WeaviateQueryError max_tokens is too large with generative search and gpt-4-1106-preview

steveHimself · June 21, 2024, 11:47am

Hi!

I have a problem, which I can’t seem to figure out.
I created a schema with the following config:

{
    "class": "article",
    "descripition": "Article collection",
    "properties": [
        {
            "indexFilterable": false,
            "indexSearchable": false,
            "name": "dirId",
            "dataType": [
                "string"
            ],
            "moduleConfig": {
                "text2vec-openai": {
                    "skip": true
                },
                "qna-openai": {
                    "skip": true
                },
                "generative-openai": {
                    "skip": true
                }
            }
        },
        {
            "name": "title",
            "dataType": [
                "text"
            ],
            "description": "Article Title",
            "moduleConfig": {
                "text2vec-openai": {
                    "model": "text-embedding-3-large",
                    "dimensions": 1024
                },
                "qna-openai": {
                    "model": "gpt-3.5-turbo-instruct"
                }
            }
        },
        {
            "name": "content",
            "dataType": [
                "text"
            ],
            "description": "Article Content",
            "indexFilterable": true,
            "indexSearchable": true,
            "moduleConfig": {
                "text2vec-openai": {
                    "model": "text-embedding-3-large",
                    "dimensions": 1024
                },
                "qna-openai": {
                    "model": "gpt-3.5-turbo-instruct"
                }
            }
        },
        {
            "name": "url",
            "dataType": [
                "string"
            ],
            "description": "Article URL",
            "indexFilterable": true,
            "indexSearchable": false,
            "moduleConfig": {
                "text2vec-openai": {
                    "skip": true
                },
                "qna-openai": {
                    "skip": true
                },
                "generative-openai": {
                    "skip": true
                }
            }
        },
        {
            "name": "language",
            "dataType": [
                "string"
            ],
            "description": "Article Language"
        }
    ],
    "moduleConfig": {
        "generative-openai": {
            "model": "gpt-4-1106-preview",
            "maxTokensProperty": 4096
        },
        "text2vec-openai": {
            "model": "text-embedding-3-large",
            "dimensions": 1024
        },
        "qna-openai": {
            "model": "gpt-3.5-turbo-instruct"
        }
    }
}

During Import of articles I made sure I chunk the articles to stay within the token limit for the vectorization of 8000 token as estimated by the tiktoken npm package with the WASM bindings.

I imported 100 articles as a test which came out to 101 chunks in total. Meaning only 1 article exceeded the 8k chunk border.
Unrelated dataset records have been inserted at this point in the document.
(** *** Requests of another kind, and statuses *)

Lemma lookup_known : wrap 16 RSI_LOOKUP ∈ request_ops /\ wrap 16 RSI_LOOKUP ∈ payload_ops.
Proof. split; left. Qed.

Lemma refusal_tests_pass s :
  (exists e, parse_rsi_status u32_max = Err e) -> Forall (λ t, passes t s)
    [ payload_response_rejects_wrong_request_op; status_response_rejects_ok_for_payload_op;
      status_response_rejects_unknown_status ].
Proof.
  intros [e He]. repeat (apply Forall_cons_2); [..|apply Forall_nil_2].
  - apply request_test; [solve_lengths|done|]. intros s' Hm Hr.
    unfold wp, rsi_respond_read_key. rewrite require_response_req_wrong; [done|].
    right. eexists. split; [exact Hr|]. simpl.
    by apply (request_ops_lookup 0 6).
  - apply request_test; [solve_lengths|done|]. intros s' Hm Hr.
    unfold wp. rewrite (proj2 (rsi_respond_status_eq _ _ _ _) _ Hr). simpl.
    unfold status_allowed. rewrite Z.eqb_refl, (bool_decide_false (_ ∉ _));
      [|by intros []; apply lookup_known].
    by rewrite andb_false_r.
  - apply request_test; [solve_lengths|done|]. intros s' Hm Hr.
    unfold wp. rewrite (proj2 (rsi_respond_status_eq _ _ _ _) _ Hr). simpl.
    unfold status_allowed. rewrite He. simpl. by rewrite andb_false_r.
Qed.

(** *** Frames *)

Lemma build_status_frame_bytes id op status s :
  build_status_frame id op status s =
  ORet (to_le 4 18 ++ to_le 8 id ++ to_le 2 op ++ to_le 4 status ++ []) s.
Proof.
  unfold build_status_frame. rewrite <- (app_nil_r (replicate _ _)). by rewrite fill_header.
Qed.

Lemma status_frame_layout_passes s : passes status_frame_layout s.
Proof.
  eapply passes_step; [apply build_status_frame_bytes|].
  set (resp_op := wrap 16 (Z.lor RSI_LOOKUP RSI_RESPONSE_BIT)).
  apply passes_then_assert; [done|].
  apply passes_then_assert; [exact (of_le_to_le 8 0x1122334455667788)|].
  apply passes_then_assert; [|apply passes_assert_eq].
  - etrans; [exact (of_le_to_le 2 resp_op)|]. apply wrap_small, wrap_range. done.
  - etrans; [exact (of_le_to_le 4 RSI_OK)|]. apply wrap_small, ok_u32.
Qed.

Lemma wp_unwrap_m {A} (m : M A) s (Q : result Z A -> state -> Prop) :
  wp m s (λ r s', exists a, r = Ok a /\ Q (Ok a) s') -> wp (unwrap_m m) s Q.
Proof.
  unfold wp, unwrap_m. destruct (m s); [by intros (? & [= ->] & ?)|by intros (? & ? & _)|done..].
Qed.

(** An encoder with bytes to append, unwrapped. *)
Lemma wp_unwrap_encodes s0 enc b w bs s (Q : result Z FrameWriter -> state -> Prop) :
  encodes s0 enc (Some b) -> writer s0 w bs s ->
  (forall w' s', writer s0 w' (bs ++ b) s' -> Q (Ok w') s') ->
  wp (unwrap_m (enc w)) s Q.
Proof.
  intros He Hw HQ. apply wp_unwrap_m. eapply wp_mono; [by apply He|].
  intros [w'|e] s'; [intros (b' & [= <-] & Hw'); eauto|by intros (_ & ? & _)].
Qed.

Lemma empty_lookup_passes s :
  ~ may_refuse -> passes empty_lookup_response_frame_has_expected_len s.
Proof.
  intros Hmem. apply passes_locals.
  set (s0 := with_mem _ s). assert (has_locals (st_mem s0) [fake_request RSI_LOOKUP 1]) as Hm.
  { apply put_locals_has. solve_lengths. }
  pose proof (fake_request_at _ _ _ _ Hm eq_refl ltac:(done)) as Hr. clearbody s0.
  apply wp_bind. eapply wp_mono; [apply wp_new_writer|]. intros r s1 (w & -> & Hw).
  apply wp_bind. eapply (wp_unwrap_encodes s0 (λ w, encode_path_entry_block w 0 0) (to_le 4 0));
    [exact (encodes_path_entry_block s0 0 0 (null_block _ _ _ _))|done|].
  intros w2 s2 Hw2.
  apply wp_bind. eapply (wp_unwrap_encodes s0 (λ w, encode_metadata_block w 0 0) (to_le 4 0));
    [exact (encodes_metadata_block s0 0 0 (null_block _ _ _ _))|done|].
  intros w3 s3 Hw3. apply wp_bind. eapply wp_deref; [by rewrite (writer_mem _ _ _ _ Hw3)|].
  apply wp_bind, wp_unwrap_m. unfold wp at 1.
  rewrite (finish_response_eq _ w3 (replicate 18 Byte.x00) (to_le 4 0 ++ to_le 4 0)),
    bool_decide_true;
    [|apply lookup_known|done|by intros Ho; destruct Hw3 as [(_ & -> & _)|(? & _)];
      [rewrite <- app_assoc|congruence]].
  destruct Hw3 as [(Ho & _)|(_ & _ & [|Hbig])]; [|done|].
  - rewrite Ho. eexists. split; [done|]. apply wp_assert_eq; [|done].
    by rewrite length_response_frame.
  - unfold alloc_limit in Hbig. simpl in Hbig. lia.
Qed.

Lemma sticky_oom_passes s : passes sticky_oom_returns_enomem s.
Proof.
  apply passes_locals.
  set (s0 := with_mem _ s). assert (has_locals (st_mem s0) [fake_request RSI_LOOKUP 1]) as Hm.
  { apply put_locals_has. solve_lengths. }
  pose proof (fake_request_at _ _ _ _ Hm eq_refl ltac:(done)) as Hr. clearbody s0.
  apply wp_bind. eapply wp_mono; [apply wp_new_writer|]. intros r s1 (w & -> & Hw).
  apply wp_bind. eapply wp_deref; [by rewrite (writer_mem _ _ _ _ Hw)|].
  unfold wp, assert_err, finish_response. simpl rq_op_code.
  rewrite response_op_known by apply lookup_known. exact (passes_assert_eq _ _ _ eq_refl).
Qed.

Lemma source_tests_run s : Forall (λ t, passes t s) source_tests.
Proof.
  repeat (apply Forall_cons_2); [..|apply Forall_nil_2].
  - apply passes_then_assert; [apply register_args_size|].
    apply passes_assert_eq, hive_entry_size.
  - by repeat (apply passes_then_assert; [done|]).
  - by repeat (apply passes_then_assert; [done|]).
  - by apply passes_fails_with.
Qed.

Lemma response_tests_run s :
  ~ may_refuse -> (exists e, parse_rsi_status u32_max = Err e) ->
  Forall (λ t, passes t s) response_tests.
Proof.
  intros Hmem He. pose proof (metadata_tests_pass s Hmem) as H1.
  pose proof (bad_entry_tests_pass s Hmem) as H2. pose proof (null_array_tests_pass s Hmem) as H3.
  pose proof (read_key_tests_pass s Hmem) as H4. pose proof (delete_layer_tests_pass s Hmem) as H5.
  pose proof (refusal_tests_pass s He) as H6. rewrite !Forall_cons in *.
  pose proof (status_frame_layout_passes s). pose proof (empty_lookup_passes s Hmem).
  pose proof (sticky_oom_passes s). unfold response_tests. rewrite !Forall_cons. tauto.
Qed.

(** C23: the tests of [source.rs], and those of [response.rs] that send nothing, pass, from
    any state, on every platform that keeps its laws and never refuses a reasonable
    allocation, [u32::MAX] being no RSI status: each refusal the repository tests for is one of the code's. *)
Theorem unit_tests_pass s :
  ~ may_refuse -> (exists e, parse_rsi_status u32_max = Err e) ->
  Forall (λ t, passes t s) (source_tests ++ response_tests).
Proof. intros. apply Forall_app_2; [apply source_tests_run|by apply response_tests_run]. Qed.

End unit_tests.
Now If I try to run a simple groupedTask test to generate some responses across multiple articles I run into a token limit. This is the error I receive:

WeaviateQueryError: Query call with protocol gRPC failed with message: /weaviate.v1.Weaviate/Search UNKNOWN: connection to: OpenAI API failed with status: 400 error: max_tokens is too large: 10189. This model supports at most 4096 completion tokens, whereas you provided 10189.

This is the code I used to test the generative Search function:

const collection = client.collections.get('Article');

const result = await collection.generate.nearText(search, {
    groupedTask: prompt,
    groupedProperties: ['title', 'content'],
}, {
    autoLimit: 2,
});

I tried using limit vs autoLimit, tried setting it to 1 instead of 2 (altough I should be able to use somewhere around 16 articles as input, right? (128k input window for gpt-4-turbo)

The error suggests to me, that I need to set the max_tokens somewhere else but I tried to do it during the creation of my class.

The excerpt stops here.